SOURCE DATA -
--
(** * Pairing and resume engine of the music similarity feedback app

    A shallow embedding of [train_app.py]: the pair builder
    ([generate_pairs]), the loader of a previous feedback file
    ([load_previous_feedback]), the submit operation
    ([handle_submission]) and the parts of [main] that install a work queue
    and offer the submit button, followed by the properties the
    specification states about them. *)

From Stdlib Require Import String Ascii Bool Arith Lia QArith Permutation List.
Import ListNotations.

Set Warnings "-register-all".

Local Open Scope list_scope.
Local Open Scope nat_scope.

(** ** The Python values the program handles *)

Module Py.

(** The exceptions that the modelled code can raise. *)
Inductive exn : Type :=
| TypeError
| KeyError
| IndexError
| JSONDecodeError
| UnicodeDecodeError.

(** A computation returns a value or raises. *)
Inductive result (A : Type) : Type :=
| Ok (a : A)
| Raise (e : exn).
Arguments Ok {A} a.
Arguments Raise {A} e.

Definition bind {A B} (m : result A) (k : A -> result B) : result B :=
  match m with
  | Ok a => k a
  | Raise e => Raise e
  end.

(** What [json.loads] can produce: [None], booleans, numbers, strings,
    lists, and dicts with string keys.  A dict is kept as its items in
    insertion order; a lookup takes the first item with the key. *)
Inductive value : Type :=
| VNone
| VBool (b : bool)
| VNum (q : Q)
| VStr (s : string)
| VList (l : list value)
| VDict (items : list (string * value)).

Definition dict_get {V} (items : list (string * V)) (key : string) : option V :=
  option_map snd (find (fun kv => String.eqb key (fst kv)) items).

Definition dict_has {V} (items : list (string * V)) (key : string) : bool :=
  existsb (fun kv => String.eqb key (fst kv)) items.

(** [d[key] = v]: an existing key keeps its place, a new one goes last. *)
Fixpoint dict_set {V} (items : list (string * V)) (key : string) (v : V)
  : list (string * V) :=
  match items with
  | [] => [(key, v)]
  | (k, w) :: rest =>
      if String.eqb key k then (k, v) :: rest
      else (k, w) :: dict_set rest key v
  end.

Definition keys {V} (items : list (string * V)) : list string :=
  map fst items.

(** [needle in hay] for two strings: [needle] occurs in [hay]. *)
Fixpoint is_substring (needle hay : string) : bool :=
  String.prefix needle hay ||
  match hay with
  | EmptyString => false
  | String _ rest => is_substring needle rest
  end.

(** [s == v] for a string [s]: only an equal string is equal to it. *)
Definition str_eq (s : string) (v : value) : bool :=
  match v with
  | VStr t => String.eqb s t
  | _ => false
  end.

(** [key in entry] for a string [key]: key membership in a dict, substring
    test in a string, element membership in a list, and [TypeError] on
    [None], booleans and numbers. *)
Definition contains (entry : value) (key : string) : result bool :=
  match entry with
  | VDict items => Ok (dict_has items key)
  | VStr s => Ok (is_substring key s)
  | VList l => Ok (existsb (str_eq key) l)
  | VNone | VBool _ | VNum _ => Raise TypeError
  end.

(** [entry[key]] for a string [key]: defined on dicts only, [KeyError]
    when the key is absent. *)
Definition getitem (entry : value) (key : string) : result value :=
  match entry with
  | VDict items =>
      match dict_get items key with
      | Some v => Ok v
      | None => Raise KeyError
      end
  | _ => Raise TypeError
  end.

(** Lists and dicts cannot be hashed, so cannot be put in a set, alone or
    inside a tuple. *)
Definition hashable (v : value) : bool :=
  match v with
  | VList _ | VDict _ => false
  | _ => true
  end.

(** [all(test(k) for k in ks)]: stops at the first [False], and at the
    first exception. *)
Fixpoint all_of {A} (test : A -> result bool) (ks : list A) : result bool :=
  match ks with
  | [] => Ok true
  | k :: rest =>
      bind (test k) (fun b => if b then all_of test rest else Ok false)
  end.

(** A comprehension whose element expression may raise. *)
Fixpoint comprehension {A B} (elt : A -> result B) (xs : list A)
  : result (list B) :=
  match xs with
  | [] => Ok []
  | x :: rest =>
      bind (elt x) (fun y =>
      bind (comprehension elt rest) (fun ys => Ok (y :: ys)))
  end.

End Py.

Import Py.

Notation "x <- m ;; k" := (bind m (fun x => k))
  (at level 61, m at next level, right associativity).

(** ** The pair builder *)

Abbreviation pair_t := (string * string)%type.

(** The comprehension
    [[(file_names[i], file_names[j]) for i in range(len(file_names))
      for j in range(i + 1, len(file_names))]]. *)
Definition all_pairs (file_names : list string) : list pair_t :=
  flat_map
    (fun i =>
       map (fun j => (nth i file_names EmptyString, nth j file_names EmptyString))
           (seq (i + 1) (length file_names - (i + 1))))
    (seq 0 (length file_names)).
(** * The sentiment-triggered outreach pipeline and the voice backend stubs

    A shallow embedding of [analyze_and_support.py], [fetch_x_trends.py] and
    of the [voice_support_backend] managers, with the properties their
    specification states.

    Conventions of the embedding.
    - A Python [str] is the [string] of the bytes of its UTF-8 encoding.
      Substring tests, [split] and [replace] on ASCII separators read the
      same on the bytes as on the characters.  Where the code counts or cuts
      characters ([len], [s[:200]]) the model counts the bytes that start a
      character, and [strip] removes the encodings of the characters for which
      [str.isspace] holds.  [str.lower] belongs to the Python library: where
      two arbitrary texts are compared it is a parameter ([str_lower]); where
      the lowered text is only searched for fixed English words, [Str.lower]
      maps [A-Z] to [a-z] and leaves every other byte alone.
    - Python [int] is [Z].
    - A value decoded from JSON (or a [dict] built by the program) is a [json];
      a [dict] is an association list in insertion order.
    - A call of [requests.get]/[requests.post] followed by [raise_for_status]
      and [.json()] is an [http]: either the decoded body or the
      [RequestException] that one of the three raised.
    - A Python call that can leave through an exception is a [result].
    - [print] is not modelled, except where evaluating its argument can raise. *)

From Stdlib Require Import String Ascii List ZArith Lia Bool.
From stdpp Require Import gmap strings pretty.
Import ListNotations.
Open Scope string_scope.

(** ** Python strings *)

Module Str.

(** [sub in s]. *)
Fixpoint contains (sub s : string) : bool :=
  String.prefix sub s ||
  match s with
  | EmptyString => false
  | String _ s' => contains sub s'
  end.

Fixpoint drop (n : nat) (s : string) : string :=
  match n, s with
  | O, _ => s
  | S _, EmptyString => EmptyString
  | S n', String _ s' => drop n' s'
  end.

(** The first [n] bytes of [s]. *)
Fixpoint take (n : nat) (s : string) : string :=
  match n, s with
  | O, _ => EmptyString
  | S _, EmptyString => EmptyString
  | S n', String c s' => String c (take n' s')
  end.

(** [s[:-1]]. *)
Fixpoint init (s : string) : string :=
  match s with
  | EmptyString => EmptyString
  | String c s' =>
      match s' with
      | EmptyString => EmptyString
      | String _ _ => String c (init s')
      end
  end.

(** [s.partition(sep)], without the separator itself: the text before the
    leftmost occurrence of [sep] and the text after it, if there is one. *)
Fixpoint partition (sep s : string) : string * option string :=
  if String.prefix sep s then (EmptyString, Some (drop (String.length sep) s))
  else match s with
       | EmptyString => (EmptyString, None)
       | String c s' =>
           let '(h, t) := partition sep s' in (String c h, t)
       end.

(** [s.split(sep)] for a non-empty [sep]: cut at the leftmost occurrence,
    then go on behind it.  Every cut consumes a character, so [length s]
    rounds are enough. *)
Fixpoint split_fuel (fuel : nat) (sep s : string) : list string :=
  match partition sep s with
  | (h, None) => [h]
  | (h, Some r) =>
      match fuel with
      | O => [h; r]
      | S f => h :: split_fuel f sep r
      end
  end.

Definition split (sep s : string) : list string :=
  split_fuel (String.length s) sep s.

(** The UTF-8 encoding of a code point below 0x10000. *)
Definition encode (cp : N) : string :=
  if (cp <? 128)%N then String (ascii_of_N cp) EmptyString
  else if (cp <? 2048)%N then
    String (ascii_of_N (192 + cp / 64))
      (String (ascii_of_N (128 + cp mod 64)) EmptyString)
  else
    String (ascii_of_N (224 + cp / 4096))
      (String (ascii_of_N (128 + (cp / 64) mod 64))
         (String (ascii_of_N (128 + cp mod 64)) EmptyString)).

Fixpoint encode_all (cps : list N) : string :=
  match cps with
  | [] => EmptyString
  | cp :: rest => encode cp ++ encode_all rest
  end.

(** The characters for which [str.isspace] holds, the ones [strip] removes:
    TAB, LF, VT, FF, CR, the separators FS, GS, RS, US, the space, NEL, the
    no-break space, the Ogham space mark, EN QUAD to HAIR SPACE, the line and
    the paragraph separator, the narrow no-break space, the medium
    mathematical space and the ideographic space. *)
Definition whitespace_code_points : list N :=
  [ 9; 10; 11; 12; 13; 28; 29; 30; 31; 32; 133; 160; 5760;
    8192; 8193; 8194; 8195; 8196; 8197; 8198; 8199; 8200; 8201; 8202;
    8232; 8233; 8239; 8287; 12288 ]%N.

Definition whitespace : list string := map encode whitespace_code_points.

(** [w] is one white-space character. *)
Definition is_space (w : string) : bool := existsb (String.eqb w) whitespace.

(** [s.lstrip()]: a character takes one, two or three bytes. *)
Fixpoint lstrip (s : string) : string :=
  match s with
  | EmptyString => EmptyString
  | String a s1 =>
      if is_space (String a EmptyString) then lstrip s1
      else
        match s1 with
        | EmptyString => s
        | String b s2 =>
            if is_space (String a (String b EmptyString)) then lstrip s2
            else
              match s2 with
              | EmptyString => s
              | String c s3 =>
                  if is_space (String a (String b (String c EmptyString)))
                  then lstrip s3 else s
              end
        end
  end.

Definition is_empty (s : string) : bool :=
  match s with EmptyString => true | _ => false end.

(** [s.rstrip()]: what is left of [s] when its longest tail of white space
    is removed. *)
Fixpoint rstrip (s : string) : string :=
  match s with
  | EmptyString => EmptyString
  | String c s' =>
      if is_empty (lstrip s) then EmptyString else String c (rstrip s')
  end.

(** [s.strip()]. *)
Definition strip (s : string) : string := rstrip (lstrip s).

(** A byte that continues a character: [10xxxxxx]. *)
Definition is_continuation (c : ascii) : bool :=
  let n := nat_of_ascii c in (128 <=? n)%nat && (n <=? 191)%nat.

(** [len(s)]: the bytes that start a character. *)
Fixpoint len (s : string) : nat :=
  match s with
  | EmptyString => 0
  | String c s' => if is_continuation c then len s' else S (len s')
  end.

(** [s[:n]] for a non-negative [n]: the first [n] characters. *)
Fixpoint take_chars (n : nat) (s : string) : string :=
  match s with
  | EmptyString => EmptyString
  | String c s' =>
      if is_continuation c then String c (take_chars n s')
      else match n with
           | O => EmptyString
           | S n' => String c (take_chars n' s')
           end
  end.

(** [s] begins at the start of a character (or is empty). *)
Definition at_boundary (s : string) : bool :=
  match s with
  | EmptyString => true
  | String c _ => negb (is_continuation c)
  end.

Definition lower_char (c : ascii) : ascii :=
  let n := nat_of_ascii c in
  if (65 <=? n)%nat && (n <=? 90)%nat then ascii_of_nat (n + 32) else c.

(** [s.lower()]. *)
Fixpoint lower (s : string) : string :=
  match s with
  | EmptyString => EmptyString
  | String c s' => String (lower_char c) (lower s')
  end.

(** [s] consists of white-space characters only (true of the empty
    string). *)
Definition only_whitespace (s : string) : Prop :=
  exists cps,
    Forall (fun cp => In cp whitespace_code_points) cps
    /\ s = encode_all cps.

(** [sep.join(parts)]. *)
Fixpoint join (sep : string) (parts : list string) : string :=
  match parts with
  | [] => EmptyString
  | [p] => p
  | p :: rest => p ++ sep ++ join sep rest
  end.

End Str.

(** ** JSON values and Python dictionaries *)

#[warning="-register-all"]
Inductive json : Type :=
| JNull
| JBool (b : bool)
| JNum (n : Z)
| JStr (s : string)
| JArr (items : list json)
| JObj (fields : list (string * json)).

Definition dict : Type := list (string * json).

Module Py.

(** [d.get(k)], as an option. *)
Fixpoint lookup (k : string) (d : dict) : option json :=
  match d with
  | [] => None
  | (k', v) :: d' => if String.eqb k k' then Some v else lookup k d'
  end.

(** [d.get(k)]: [None] when the key is absent. *)
Definition get (d : dict) (k : string) : json :=
  match lookup k d with Some v => v | None => JNull end.

(** [d.get(k, dflt)]. *)
Definition get_default (d : dict) (k : string) (dflt : json) : json :=
  match lookup k d with Some v => v | None => dflt end.

(** [d[k] = v]: an existing key keeps its place. *)
Fixpoint set (k : string) (v : json) (d : dict) : dict :=
  match d with
  | [] => [(k, v)]
  | (k', v') :: d' =>
      if String.eqb k k' then (k, v) :: d' else (k', v') :: set k v d'
  end.
(** * AMSynth: an amplitude-modulation voice (Tone/instrument/AMSynth.ts)

    A shallow embedding of the [AMSynth] class: its default options, the
    routing graph its constructor assembles, the envelope triggers it
    forwards to its two sub-voices and its teardown.

    Numbers are JavaScript numbers in the source; here they are rationals
    ([Q]) and signals are compared with [==].  Rounding in the rendering
    engine is outside the model. *)

From stdpp Require Import base list strings.
From Stdlib Require Import QArith Qfield Lqa Reals Qreals Lra.

#[local] Set Warnings "-register-all".
Local Open Scope Q_scope.

(** ** JavaScript values and plain objects *)

Inductive value : Type :=
| VUndef
| VNum (q : Q)
| VStr (s : string)
| VObj (fields : list (string * value)).

(** A plain object: its own enumerable properties, in insertion order. *)
Definition object : Type := list (string * value).

Module Obj.

  (** [o[k]] *)
Fixpoint get (k : string) (o : object) : option value :=
    match o with
    | [] => None
    | (k', v) :: o' => if String.eqb k k' then Some v else get k o'
    end.

  (** [o[k] = v]: an existing property keeps its position, a new one is
      appended. *)
Fixpoint set (k : string) (v : value) (o : object) : object :=
    match o with
    | [] => [(k, v)]
    | (k', v') :: o' =>
        if String.eqb k k' then (k, v) :: o' else (k', v') :: set k v o'
    end.

  (** [Object.keys(o)] *)
Definition keys (o : object) : list string := map fst o.

  (** [Object.assign(target, source)] *)
Definition assign (target source : object) : object :=
    fold_left (fun t kv => set (fst kv) (snd kv) t) source target.

  (** [o.a.b.c] along a path of property names. *)
Fixpoint path (ks : list string) (v : value) : option value :=
    match ks with
    | [] => Some v
    | k :: ks' =>
        match v with
        | VObj o => match get k o with Some v' => path ks' v' | None => None end
        | _ => None
        end
    end.

  (** A numeric property, with the fallback used when it is absent. *)
Definition num (k : string) (dflt : Q) (o : object) : Q :=
    match get k o with Some (VNum q) => q | _ => dflt end.

  (** A nested option bag; absent or non-object properties give [VUndef]. *)
Definition sub (k : string) (o : object) : value :=
    match get k o with Some v => v | None => VUndef end.

End Obj.

(** ** Collaborators whose code lives outside this file

    [getDefaults] starts from the defaults of [Monophonic],
    [OmniOscillator], [Source], [Envelope] and [ToneAudioNode] and trims
    them with [omitFromObject].  None of these is defined in AMSynth.ts, so
    they are an interface the development is parametric in. *)

Class Collaborators : Type := {
  Monophonic_getDefaults : object;
  OmniOscillator_getDefaults : object;
  Source_getDefaults : object;
  Envelope_getDefaults : object;
  ToneAudioNode_getDefaults : object;
  omitFromObject : object -> list string -> object
}.

(** ** [AMSynth.getDefaults] *)

Section Defaults.
Context `{Collaborators}.

Definition getDefaults : object :=
    Obj.assign Monophonic_getDefaults
      [ ("harmonicity", VNum 3);
        ("oscillator",
          VObj (Obj.assign
                  (omitFromObject OmniOscillator_getDefaults
                     (Obj.keys Source_getDefaults ++ ["frequency"; "detune"]))
                  [("type", VStr "sine")]));
        ("envelope",
          VObj (Obj.assign
                  (omitFromObject Envelope_getDefaults
                     (Obj.keys ToneAudioNode_getDefaults))
                  [ ("attack", VNum 0.01);
                    ("decay", VNum 0.01);
                    ("sustain", VNum 1);
                    ("release", VNum 0.5) ]));
        ("modulation",
          VObj (Obj.assign
                  (omitFromObject OmniOscillator_getDefaults
                     (Obj.keys Source_getDefaults ++ ["frequency"; "detune"]))
                  [("type", VStr "square")]));
        ("modulationEnvelope",
          VObj (Obj.assign
                  (omitFromObject Envelope_getDefaults
                     (Obj.keys ToneAudioNode_getDefaults))
                  [ ("attack", VNum 0.5);
                    ("decay", VNum 0.0);
                    ("sustain", VNum 1);
                    ("release", VNum 0.5) ])) ].

End Defaults.

(** Modelled from the spec: [optionsFromArguments] (core/util/Defaults, not
    in this file).  The spec says the construction options are all optional
    and merged over the defaults; the constructor's argument type is a
    recursive partial of the options, so nested bags are merged key by key
    and everything else is replaced. *)
Fixpoint deepMerge (target given : value) {struct given} : value :=
  match given with
  | VObj g =>
      match target with
      | VObj t =>
          VObj ((fix go (g : list (string * value)) (t : object) : object :=
                   match g with
                   | [] => t
                   | (k, gv) :: g' =>
                       go g' (Obj.set k
                                (match Obj.get k t with
                                 | Some tv => deepMerge tv gv
                                 | None => gv
                                 end) t)
                   end) g t)
      | _ => given
      end
  | _ => given
  end.

Definition optionsFromArguments (defaults : object) (arguments : list value)
  : object :=
  match arguments with
  | VObj given :: _ =>
      match deepMerge (VObj defaults) (VObj given) with
      | VObj o => o
      | _ => defaults
      end
  | _ => defaults
  end.

(** ** The audio graph

    Every node the constructor creates is a cell of a store, addressed by a
    reference; JavaScript object identity is equality of references.  The
    connections made by [connect], [chain] and [fan] are the edges. *)

Definition ref : Type := nat.
Definition Seconds : Type := Q.

(** What an envelope has been asked to do, oldest first. *)
Inductive event : Type :=
| Attack (time : Seconds) (velocity : Q)
| Release (time : Seconds).

Inductive node : Type :=
| Instrument                      (* the voice itself: the [Monophonic] base *)
| Output                          (* the voice's output port *)
| Signal (units : string) (val : Q)
| Param (val : Q)
| Multiply (factor : Q)
| Gain (gain : ref)
| AudioToGain
| OmniOscillator (options : value)
| AmplitudeEnvelope (options : value) (log : list event)
| SynthVoice (volume : Q).
(** ** Views and vectors *)

Lemma View_parent_ind (P : View -> Prop) :
  (forall i, P (MkView i None)) ->
  (forall i parent, P parent -> P (MkView i (Some parent))) ->
  forall v, P v.
Proof.
  intros Hroot Hstep. fix IH 1. intros [i [parent |]].
  - apply Hstep, IH.
  - apply Hroot.
Qed.

Lemma view_eqb_eq (a b : View) : view_eqb a b = true <-> a = b.
Proof.
  revert b. induction a as [i | i parent IH] using View_parent_ind;
    intros [j [q |]]; cbn [view_eqb]; rewrite andb_true_iff, Nat.eqb_eq.
  - split; [ intros [_ Hf]; discriminate | intros Heq; discriminate ].
  - split; [ intros [-> _]; reflexivity | intros Heq; injection Heq as ->; auto ].
  - rewrite IH. split.
    + intros [-> ->]. reflexivity.
    + intros Heq. injection Heq as -> ->. auto.
  - split; [ intros [_ Hf]; discriminate | intros Heq; discriminate ].
Qed.

Lemma focus_eqb_eq (a b : option View) : focus_eqb a b = true <-> a = b.
Proof.
  destruct a as [x |], b as [y |]; cbn [focus_eqb].
  - rewrite view_eqb_eq. split; [ intros ->; reflexivity | intros Heq; injection Heq; auto ].
  - split; discriminate.
  - split; discriminate.
  - split; reflexivity.
Qed.

Lemma back_snoc {A : Type} (l : list A) (x : A) : back (l ++ [x]) = Some x.
Proof.
  unfold back. rewrite length_app. cbn [length].
  replace (length l + 1 - 1)%nat with (length l) by lia.
  rewrite nth_error_app2 by lia. rewrite Nat.sub_diag. reflexivity.
Qed.

(** ** giveFocus *)

Lemma giveFocus_currentFocus (view : option View) (s : Application W) :
  currentFocus (giveFocus view s)
  = match view with
    | Some v => getDefaultFocus (world s) v
    | None => None
    end.
Proof.
  unfold giveFocus.
  destruct (focus_eqb (currentFocus s)
              (match view with
               | Some v => getDefaultFocus (world s) v
               | None => None
               end)) eqn:Heq; cbn [negb].
  - apply focus_eqb_eq. exact Heq.
  - destruct (match view with
              | Some v => getDefaultFocus (world s) v
              | None => None
              end); reflexivity.
Qed.

Lemma giveFocus_frame (view : option View) (s : Application W) :
  viewStack (giveFocus view s) = viewStack s
  /\ focusStack (giveFocus view s) = focusStack s
  /\ blockInputsTokens (giveFocus view s) = blockInputsTokens s
  /\ repetitionOldFocus (giveFocus view s) = repetitionOldFocus s
  /\ frameTime (giveFocus view s) = frameTime s.
Proof.
  unfold giveFocus.
  destruct (negb _); [ | repeat split ].
  destruct (match view with
            | Some v => getDefaultFocus (world s) v
            | None => None
            end), (currentFocus s); repeat split.
Qed.

(** ** navigate *)

Lemma findNextFocus_None_iff (w : W) (direction : FocusDirection) (cur : View) :
  findNextFocus w direction cur = None <-> walkExhausted w direction cur.
Proof.
  induction cur as [i | i parent IH] using View_parent_ind.
  - cbn. tauto.
  - cbn [findNextFocus walkExhausted].
    destruct (getNextFocus w parent direction
                (getParentUserData w (MkView i (Some parent)))) as [n |].
    + split; [ discriminate | intros [Hf _]; discriminate ].
    + cbn [hasParent getParent negb orb].
      destruct parent as [j [grand |]]; cbn [hasParent getParent negb].
      * rewrite IH. tauto.
      * cbn. tauto.
Qed.
(** * Reverse-mode gradient generation over a computation graph

    A shallow embedding of [glow/Graph/Grad.cpp]: the gradient map
    ([GraphGradMapper]) and the pass [generateGradientNodes], which walks the
    graph in reverse post order, builds the backward nodes, synthesises the
    parameter updates and appends the new nodes to the graph.

    Pointers are modelled by positions in an append-only arena of node
    objects ([heap]); [new] appends to the arena.  The pass runs in a state
    and error monad: a fatal internal error ([glow_unreachable], a lookup of
    a missing gradient) stops the computation. *)

From Stdlib Require Import ZArith NArith SpecFloat.
From stdpp Require Import base option list gmap strings.


(** ** Data model *)

(** A [Node*] is the position of the object in the arena. *)
Definition NodeId := nat.

(** [NodeValue]: one result of a node, the pair (node, result number). *)
Record NodeValue := mkNodeValue { getNode : NodeId; getResNo : nat }.

#[global] Instance NodeValue_eq_dec : EqDecision NodeValue.
Proof. solve_decision. Defined.

#[global] Instance NodeValue_countable : Countable NodeValue.
Proof.
  refine (inj_countable' (λ v, (getNode v, getResNo v))
                         (λ p, mkNodeValue p.1 p.2) _).
  by intros [].
Defined.

(** The implicit conversion from [Node*] to [NodeValue] selects result 0. *)
Definition ofNode (N : NodeId) : NodeValue := mkNodeValue N 0.

(** Modelled from the spec: the tensor type system is an external
    collaborator "describing shapes and element types"; a type is an element
    kind and the list of extents ([dims()], each a [size_t]). *)
Inductive ElemKind := FloatTy | IndexTy.

Record TypeRef := mkType { elemTy : ElemKind; dims : list N }.

#[global] Instance ElemKind_eq_dec : EqDecision ElemKind.
Proof. solve_decision. Defined.

#[global] Instance TypeRef_eq_dec : EqDecision TypeRef.
Proof. solve_decision. Defined.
--
YOUR ASSIGNMENT -
Scan the material above for the string "deepMerge" and return the lines that hold it.

SOLUTION -
Fixpoint deepMerge (target given : value) {struct given} : value :=
                                 | Some tv => deepMerge tv gv
      match deepMerge (VObj defaults) (VObj given) with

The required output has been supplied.